Given entries:
(** [cells_ok] proves that an updated memory agrees with a list of cells; [frames Hx] does
    it where [Hx] says that the last operation changed only the nodes it excludes. *)
Ltac cells_ok :=
  repeat match goal with
  | |- agree _ (_ :: _) => apply agree_cons; split
  | |- agree _ (_ ++ _) => apply agree_app; split
  | |- agree _ [] => apply agree_nil
  | |- _ !! _ = Some _ => solve [lk]
  | |- agree _ _ => cbn [nodes]; repeat (apply agree_insert; [notin|]); assumption
  end.
Ltac frames Hx :=
  repeat match goal with
  | |- agree _ (_ :: _) => apply agree_cons; split
  | |- agree _ (_ ++ _) => apply agree_app; split
  | |- agree _ [] => apply agree_nil
  | |- _ !! _ = Some _ => solve [assumption | rewrite Hx by neq; lk]
  | |- agree _ _ =>
      first [assumption
        | eapply agree_ext; [intros y Hy; rewrite ?cells_keys, ?path_cells_keys in Hy; apply Hx; intros ->; contradiction|];
          cbn [nodes]; repeat (apply agree_insert; [notin|]); assumption]
  end.

(** [open_zip] lays out what a zipper says about the memory, for [facts]. *)
Ltac layout :=
  cbn [opp mk kid blk plug plug1 ptr keys top up cells path_cells path_keys frame_node app cz] in *.
Lemma zip_path m k t : zip m k t -> NoDup (path_keys k).
Proof. intros [_ _ H _]. by apply NoDup_app in H as (_&_&H). Qed.

Ltac open_zip Z :=
  let HU := fresh "HU" in pose proof (zip_up _ _ _ Z) as HU;
  let HP := fresh "HP" in pose proof (zip_path _ _ _ Z) as HP;
  let Hr := fresh "Hr" in let Ha := fresh "Ha" in let Hn := fresh "Hn" in let Hd := fresh "Hd" in
  pose proof Z as [Hr Ha Hn Hd]; layout;
  repeat (rewrite <- app_assoc in Hn; cbn [app] in Hn); facts.

Ltac run :=
  repeat first
    [ run1
    | progress (unfold if_ptr, rb_set_parent_color, dummy_rotate; cbn [res_bind nodes root negb opp])
    | rewrite Z.eqb_refl; cbn [negb res_bind]
    | rewrite addr_ne by assumption; cbn [negb res_bind]
    | rewrite eqb_ne by neq; cbn [negb res_bind] ].

(** The last step of a rotation at [k], and the zipper it leaves. *)
Ltac rotate HZ :=
  match type of HZ with zip _ ?k _ =>
  match goal with |- context [__rb_rotate_set_parents ?M ?o ?w ?col] =>
    let m' := fresh "m'" in let Em := fresh "Em" in let Er := fresh "Er" in let Ek := fresh "Ek" in
    let Ew := fresh "Ew" in let Eo := fresh "Eo" in let Ex := fresh "Ex" in
    edestruct (rotate_set_parents_ok M o w k) as (m'&Em&Er&Ek&Ew&Eo&Ex);
      [ assumption
      | cbn [nodes]; repeat (apply agree_insert; [notin|]); assumption
      | assumption | assumption | assumption | assumption | neq | assumption | assumption
      | lk | reflexivity | lk | ];
    cbn [rb_left rb_right] in Ew, Eo; rewrite Em; cbn [res_bind]; exists m'; split; [reflexivity|];
    eapply zip_intro; [exact HZ|rewrite !elements_plug; elems|exact Er|layout; frames Ex]
  end end.

Lemma insert_rotate_ok m dp dg cg p s g u k l n r :
  zip m (F dp Red p s :: F dg cg g u :: k) (T Red l n r) ->
  exists m', insert_rotate dummy_rotate m dg n p g = Ok m' /\
    zip m' k (if decide (dp = opp dg)
              then mk dg cg (mk dg Red s p (blk (kid dg l r))) n (mk dg Red (blk (kid (opp dg) l r)) g u)
              else mk dg cg (T Red l n r) p (mk dg Red (blk s) g u)).
Proof.
  intros HZ. rewrite !zip_down in HZ. unfold insert_rotate.
  destruct (decide (dp = opp dg)) as [-> |Hne].
  - destruct dg, l as [|lc ll ln lr], r as [|rc rl rn rr]; open_zip HZ; run; rotate HZ.
  - assert (Hns : n <> ptr s).
    { apply ne_ptr; destruct dp, dg; open_zip HZ; assumption. }
    destruct dg, dp; try (by destruct Hne); destruct s as [|sc sl sn sr]; open_zip HZ; run; rotate HZ.
Qed.

Lemma rb_is_black_ok m p q c v : nodes m !! p = Some v -> rb_parent_color v = Z.lor q (cz c) -> Z.land q 3 = 0 ->
  rb_is_black m p = Ok (bool_decide (c = Black)).
Proof. intros H E0 Hq. unfold rb_is_black. rewrite (parent_color_ok _ _ _ H), E0. simpl. by rewrite black_word. Qed.
(** ** Accuracy *)

Lemma shr_loop_ok fuel j fact shift : (j < fuel)%nat -> 0 <= fact < 2 ^ (32 + Z.of_nat j) ->
  exists k, 0 <= k <= Z.of_nat j /\ shr_loop fuel fact shift = Ok (fact / 2 ^ k, shift - k) /\
    fact / 2 ^ k < 2 ^ 32 /\ (k = 0 \/ 2 ^ 31 <= fact / 2 ^ k).
Proof.
  revert j fact shift. induction fuel as [|fuel IH]; intros j fact shift Hj Hf; [lia|]. cbn [shr_loop].
  rewrite Z.shiftr_div_pow2 by lia. destruct (Z.eqb_spec (fact / 2 ^ 32) 0) as [H0|H0]; cbn [negb].
  - exists 0. rewrite Z.pow_0_r, Z.div_1_r, Z.sub_0_r. apply Z.div_small_iff in H0; [|lia]. split; [lia|]. split; [done|]. split; [lia|by left].
  - assert (Hge : 2 ^ 32 <= fact).
    { destruct (Z.lt_ge_cases fact (2 ^ 32)) as [H|H]; [|done]. rewrite Z.div_small in H0 by lia. lia. }
    destruct j as [|j]; [simpl in Hf; lia|]. rewrite Z.shiftr_div_pow2 by lia. change (2 ^ 1) with 2.
    destruct (IH j (fact / 2) (shift - 1)) as (k&Hk&E1&H1&H2); [lia|..].
    { split; [apply Z.div_pos; lia|]. apply Z.div_lt_upper_bound; [lia|].
      replace (32 + Z.of_nat (S j)) with (Z.succ (32 + Z.of_nat j)) in Hf by lia. rewrite Z.pow_succ_r in Hf by lia. lia. }
    assert (Ed : fact / 2 / 2 ^ k = fact / 2 ^ (k + 1)).
    { rewrite Z.div_div by lia. by rewrite Z.pow_add_r, Z.mul_comm by lia. }
    rewrite Ed in E1, H1, H2. exists (k + 1). split; [lia|]. split; [rewrite E1; f_equal; f_equal; lia|]. split; [done|]. right.
    destruct H2 as [-> |H2]; [|done]. change (0 + 1) with 1. change (2 ^ 1) with 2. apply Z.div_le_lower_bound; lia.
Qed.

(** An inverse is good for a weight [l] when their product is near 2^32. *)
Definition inv_ok (l inv : Z) : Prop := 2 ^ 32 - l <= inv * l <= 2 ^ 32 + l /\ 0 < inv < 2 ^ 32.

(** A load whose cached inverse, if there is one, belongs to its weight. *)
Definition load_ok (lw : load_weight) : Prop :=
  0 < scale_load_down (weight lw) < WMULT_CONST /\
  (inv_weight lw = 0 \/ inv_ok (scale_load_down (weight lw)) (inv_weight lw)).

Lemma inv_weight_ok lw : load_ok lw ->
  inv_ok (scale_load_down (weight lw)) (inv_weight (__update_inv_weight lw)) /\
  weight (__update_inv_weight lw) = weight lw /\
  (inv_weight lw = 0 -> inv_weight (__update_inv_weight lw) * scale_load_down (weight lw) <= 2 ^ 32).
Proof.
  intros [Hw Hi]. unfold __update_inv_weight. destruct (Z.eqb_spec (inv_weight lw) 0) as [E0|E0]; cbn [negb].
  - unfold WMULT_CONST in *. set (l := scale_load_down (weight lw)) in *.
    destruct (Z.leb_spec 4294967295 l); [lia|]. destruct (Z.eqb_spec l 0); [lia|]. cbn [weight inv_weight].
    pose proof (Z.mul_div_le 4294967295 l ltac:(lia)). pose proof (Z.mul_succ_div_gt 4294967295 l ltac:(lia)).
    assert (1 <= 4294967295 / l) by (apply Z.div_le_lower_bound; lia).
    assert (4294967295 / l <= 4294967295) by (apply Z.div_le_upper_bound; nia).
    split; [split; nia|]. split; [done|]. nia.
  - destruct Hi as [Hi|Hi]; [done|]. done.
Qed.
(* ===== verification/CfsPick.v ===== *)
(** * Choosing the next entity: the queue's clock, fairness of the choice, placement *)

From stdpp Require Import gmap sorting.
From S2P Require Import Prelude Pelt Rbtree RbtreeTree RbtreeInsert RbtreeErase RbtreeUnlink RbtreeIter RbtreeFind RbtreeFrame CfsWeight CfsQueue CfsTimeline.
Local Open Scope Z_scope.
Local Open Scope res_scope.

(** ** The clock of a queue *)

(** The entity that runs on the queue, when it is still runnable. *)
Definition running (w : world) (r : cfs_rq) : list Z :=
  if curr r =? NULL then [] else match entities w !! curr r with Some e => if on_rq e then [curr r] else [] | None => [] end.

Definition curr_ok (w : world) (b : Z) (r : cfs_rq) : Prop :=
  curr r = NULL \/ exists e, entities w !! curr r = Some e /\ (on_rq e = true -> ahead b (vruntime e)).

Lemma near_ne m t x : holds_tree m t -> x ∈ elements t -> x <> NULL.
Proof. intros Hm Hx ->. pose proof (zip_elem_ne _ _ _ Hm Hx) as H. by rewrite Z.eqb_refl in H. Qed.

(** [c] runs with the virtual time [vr], or nothing does and [vr] is the queue's clock. *)
Definition runs (w : world) (b : Z) (r : cfs_rq) (c vr : Z) : Prop :=
  running w r = [] /\ c = NULL /\ vr = cfs_min_vruntime r \/
  running w r = [c] /\ (c =? NULL) = false /\ at_ w b c = off b vr /\ ahead b vr.

Lemma running_ok w b r : curr_ok w b r -> exists c vr,
  (if negb (curr r =? NULL) then
     c <-- entity w (curr r);
     Ok (if on_rq c then (curr r, vruntime c) else (NULL, cfs_min_vruntime r))
   else Ok (NULL, cfs_min_vruntime r)) = Ok (c, vr) /\ runs w b r c vr.
Proof.
  intros Hc. unfold runs, running. destruct (Z.eqb_spec (curr r) NULL) as [E0|E0]; cbn [negb]; [by eexists _, _; split; [done|left]|].
  destruct Hc as [Hc|(e&Ee&Ha)]; [done|]. rewrite (entity_ok _ _ _ Ee), Ee. cbn [res_bind]. destruct (on_rq e) eqn:Eo.
  - eexists _, _. split; [done|]. right. split; [done|]. split; [by apply Z.eqb_neq|]. split; [unfold at_; by rewrite Ee|auto].
  - eexists _, _. split; [done|]. by left.
Qed.

(** [x] is a lowest of the entities [l]. *)
Definition lowest (w : world) (b : Z) (x : Z) (l : list Z) : Prop := x ∈ l /\ forall y, y ∈ l -> at_ w b x <= at_ w b y.

Lemma lowest_cons w b c x l : lowest w b x l -> exists z, lowest w b z (c :: l) /\ at_ w b z = Z.min (at_ w b c) (at_ w b x).
Proof.
  intros [Hx Hl]. destruct (Z.le_gt_cases (at_ w b c) (at_ w b x)) as [H|H]; [exists c|exists x];
    (split; [split; [by constructor|]|lia]); intros y Hy; apply elem_of_cons in Hy as [-> |Hy]; try lia; specialize (Hl y Hy); lia.
Qed.

Lemma leftmost_ok w q b l r c vr : timeline w q b l -> runs w b r c vr -> exists v,
  (if negb (hd NULL l =? NULL) then
     se <-- entity w (hd NULL l);
     Ok (if c =? NULL then vruntime se else min_vruntime vr (vruntime se))
   else Ok vr) = Ok v /\
  (running w r ++ l = [] /\ v = cfs_min_vruntime r \/
   ahead b v /\ exists x, lowest w b x (running w r ++ l) /\ off b v = at_ w b x).
Proof.
  intros HT Hrun. destruct l as [|x l]; cbn [hd].
  - rewrite Z.eqb_refl. cbn [negb]. exists vr. split; [done|]. destruct Hrun as [(->&->&->)|(->&_&Ec&Ha)]; [by left|right].
    split; [done|]. exists c. split; [|done]. split; [by constructor|]. intros y Hy. apply list_elem_of_singleton in Hy as ->. done.
  - assert (Hlow : lowest w b x (x :: l)) by (split; [constructor|intros y; by eapply first_lowest]).
    destruct HT as (r'&t&_&Hh&_&_&He&Hn&_). apply Forall_cons in Hn as [(ex&Ex&Hx) _].
    rewrite (proj2 (Z.eqb_neq x NULL)) by (eapply near_ne; [exact Hh|rewrite He; constructor]). cbn [negb].
    rewrite (entity_ok _ _ _ Ex). cbn [res_bind]. assert (Eat : at_ w b x = off b (vruntime ex)) by (unfold at_; by rewrite Ex).
    eexists. split; [done|]. right. destruct Hrun as [(->&->&_)|(->&Ec&Eac&Ha)].
    + rewrite Z.eqb_refl. split; [done|]. by exists x.
    + rewrite Ec. destruct (min_off b vr (vruntime ex) Ha Hx) as [Em Hma]. split; [done|].
      destruct (lowest_cons w b c x _ Hlow) as (z&Hz&Ez). exists z. split; [done|]. rewrite Em, Ez. congruence.
Qed.

Lemma update_min_vruntime_ok w q b l r : timeline w q b l -> queues w !! q = Some r ->
  curr_ok w b r -> ahead b (cfs_min_vruntime r) ->
  let old := off b (cfs_min_vruntime r) in
  let runnable := running w r ++ l in
  exists v, update_min_vruntime w q = Ok (put_queue w q (set_min_vruntime r v)) /\ ahead b v /\ old <= off b v /\
    (runnable = [] -> v = cfs_min_vruntime r) /\
    (runnable <> [] -> exists x, lowest w b x runnable /\ off b v = Z.max old (at_ w b x)).
Proof.
  intros HT Hq Hc Hm old runnable. unfold update_min_vruntime. rewrite (queue_ok _ _ _ Hq). cbn [res_bind].
  assert (Hlm : rb_leftmost r = hd NULL l).
  { destruct HT as (r'&t&Hq'&_&_&Hlm&He&_). rewrite Hq in Hq'. injection Hq' as <-. by rewrite Hlm, He. }
  destruct (running_ok w b r Hc) as (c&vr&E1&Hrun). rewrite E1, Hlm. cbn [res_bind].
  destruct (leftmost_ok w q b l r c vr HT Hrun) as (v1&E2&Hleft). rewrite E2. cbn [res_bind]. eexists. split; [done|].
  destruct Hleft as [[Hr ->]|(Ha1&x&Hx&Ex)].
  - destruct (max_off b (cfs_min_vruntime r) (cfs_min_vruntime r) Hm Hm) as [Emax Ham]. split; [done|]. split; [unfold old; lia|].
    split; [|done]. intros _. unfold max_vruntime. by rewrite Z.sub_diag.
  - destruct (max_off b (cfs_min_vruntime r) v1 Hm Ha1) as [Emax Ham]. split; [done|]. rewrite Emax. split; [unfold old; lia|].
    split; [|intros _; exists x; by rewrite Ex]. intros Hnil. unfold runnable in Hnil. rewrite Hnil in Hx. destruct Hx as [Hx _].
    by apply not_elem_of_nil in Hx.
Qed.

(** the clock of a queue.  [update_min_vruntime] never moves min_vruntime back; with
    nothing runnable it leaves it; otherwise it becomes the smallest virtual time of the
    runnable entities (queued or running) or stays where it was if that is further; so if
    no runnable entity was behind it, none is afterwards. *)
Theorem update_min_vruntime_correct w q b l r : timeline w q b l -> queues w !! q = Some r ->
  curr_ok w b r -> ahead b (cfs_min_vruntime r) ->
  let old := off b (cfs_min_vruntime r) in
  let runnable := running w r ++ l in
  exists v, update_min_vruntime w q = Ok (put_queue w q (set_min_vruntime r v)) /\ ahead b v /\ old <= off b v /\
    (runnable = [] -> v = cfs_min_vruntime r) /\
    (runnable <> [] -> exists x, lowest w b x runnable /\ off b v = Z.max old (at_ w b x)).
Proof. apply update_min_vruntime_ok. Qed.

(** ** What a look at the granularity changes: at most a cached inverse *)

Definition strip (e : sched_entity) : sched_entity := set_load e (mk_lw (weight (load e)) 0).

Record same (w w' : world) : Prop := {
  same_queues : queues w' = queues w; same_nodes : tree_nodes w' = tree_nodes w;
  same_tun : tun w' = tun w /\ feat w' = feat w;
  same_entities : forall x, strip <$> entities w' !! x = strip <$> entities w !! x;
  same_load : (forall x e, entities w !! x = Some e -> load_ok (load e)) -> forall x e, entities w' !! x = Some e -> load_ok (load e) }.

Lemma same_refl w : same w w.
Proof. by split. Qed.
Lemma same_trans w1 w2 w3 : same w1 w2 -> same w2 w3 -> same w1 w3.
Proof.
  intros [A1 A2 [A3 A3'] A4 A5] [B1 B2 [B3 B3'] B4 B5]. split; [congruence|congruence|split; congruence| |intros HL; apply B5, A5, HL]. intros x. by rewrite B4, A4.
Qed.

Lemma same_entity w w' x e : same w w' -> entities w !! x = Some e -> exists e', entities w' !! x = Some e' /\ strip e' = strip e.
Proof.
  intros S H. pose proof (same_entities _ _ S x) as E0. rewrite H in E0. simpl in E0.
  destruct (entities w' !! x) as [e'|]; [|done]. apply (inj Some) in E0. by exists e'.
Qed.

Lemma same_at w w' b x : same w w' -> at_ w' b x = at_ w b x.
Proof.
  intros S. pose proof (same_entities _ _ S x) as E0. unfold at_.
  destruct (entities w' !! x) as [e'|], (entities w !! x) as [e|]; simpl in E0; try done.
  apply (inj Some), (f_equal vruntime) in E0. simpl in E0. by rewrite E0.
Qed.

Lemma same_near w w' b x : same w w' -> near w b x -> near w' b x.
Proof.
  intros S (e&Ee&Ha). destruct (same_entity _ _ _ _ S Ee) as (e'&Ee'&Es). exists e'. split; [done|].
  apply (f_equal vruntime) in Es. simpl in Es. by rewrite Es.
Qed.

Lemma near_at w b x : near w b x -> exists e, entities w !! x = Some e /\ at_ w b x = off b (vruntime e) /\ ahead b (vruntime e).
Proof. intros (e&Ee&Ha). exists e. unfold at_. by rewrite Ee. Qed.

(** The wakeup granularity in the virtual time of an entity. *)
Definition gran_is (w : world) (x g : Z) : Prop :=
  exists e lw, entities w !! x = Some e /\ load_ok (load e) /\
    calc_delta_fair (sysctl_sched_wakeup_granularity (tun w)) (load e) = Ok (g, lw).

Lemma update_inv_idem lw : load_ok lw -> __update_inv_weight (__update_inv_weight lw) = __update_inv_weight lw.
Proof.
  intros H. destruct (inv_weight_ok lw H) as ([_ Hi]&_). unfold __update_inv_weight at 1.
  rewrite (proj2 (Z.eqb_neq _ _)) by lia. done.
Qed.

Lemma update_inv_load lw : load_ok lw -> load_ok (__update_inv_weight lw).
Proof. intros H. destruct (inv_weight_ok lw H) as (Hi&Hw&_). split; rewrite Hw; [apply H|by right]. Qed.

Lemma delta_fair_stable d lw g lw' : load_ok lw -> calc_delta_fair d lw = Ok (g, lw') ->
  load_ok lw' /\ weight lw' = weight lw /\ calc_delta_fair d lw' = Ok (g, lw').
Proof.
  intros Hok. unfold calc_delta_fair. destruct (Z.eqb_spec (weight lw) NICE_0_LOAD) as [E0|E0]; cbn [negb].
  - intros [= <- <-]. split; [done|]. split; [done|]. rewrite E0. done.
  - intros E1. assert (lw' = __update_inv_weight lw) as ->.
    { revert E1. unfold __calc_delta. repeat (match goal with |- context [res_bind ?r _] => destruct r as [[? ?]|]; [|done] end; cbn [res_bind]).
      destruct (_ <? 0); [done|]. by intros [= _ <-]. }
    destruct (inv_weight_ok lw Hok) as (_&Hw&_). split; [by apply update_inv_load|]. split; [done|]. rewrite Hw, (proj2 (Z.eqb_neq _ _)) by done. cbn [negb].
    rewrite <- E1. unfold __calc_delta. by rewrite update_inv_idem.
Qed.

Your assignment:
Looking at the data above, write out exactly the lines that start at the one containing "Proof. intros (e&Ee&Ha)." and end at the one containing "intros Hok. unfold"; include both and nothing beyond.

Solution for this exercise:
Proof. intros (e&Ee&Ha). exists e. unfold at_. by rewrite Ee. Qed.

(** The wakeup granularity in the virtual time of an entity. *)
Definition gran_is (w : world) (x g : Z) : Prop :=
  exists e lw, entities w !! x = Some e /\ load_ok (load e) /\
    calc_delta_fair (sysctl_sched_wakeup_granularity (tun w)) (load e) = Ok (g, lw).

Lemma update_inv_idem lw : load_ok lw -> __update_inv_weight (__update_inv_weight lw) = __update_inv_weight lw.
Proof.
  intros H. destruct (inv_weight_ok lw H) as ([_ Hi]&_). unfold __update_inv_weight at 1.
  rewrite (proj2 (Z.eqb_neq _ _)) by lia. done.
Qed.

Lemma update_inv_load lw : load_ok lw -> load_ok (__update_inv_weight lw).
Proof. intros H. destruct (inv_weight_ok lw H) as (Hi&Hw&_). split; rewrite Hw; [apply H|by right]. Qed.

Lemma delta_fair_stable d lw g lw' : load_ok lw -> calc_delta_fair d lw = Ok (g, lw') ->
  load_ok lw' /\ weight lw' = weight lw /\ calc_delta_fair d lw' = Ok (g, lw').
Proof.
  intros Hok. unfold calc_delta_fair. destruct (Z.eqb_spec (weight lw) NICE_0_LOAD) as [E0|E0]; cbn [negb].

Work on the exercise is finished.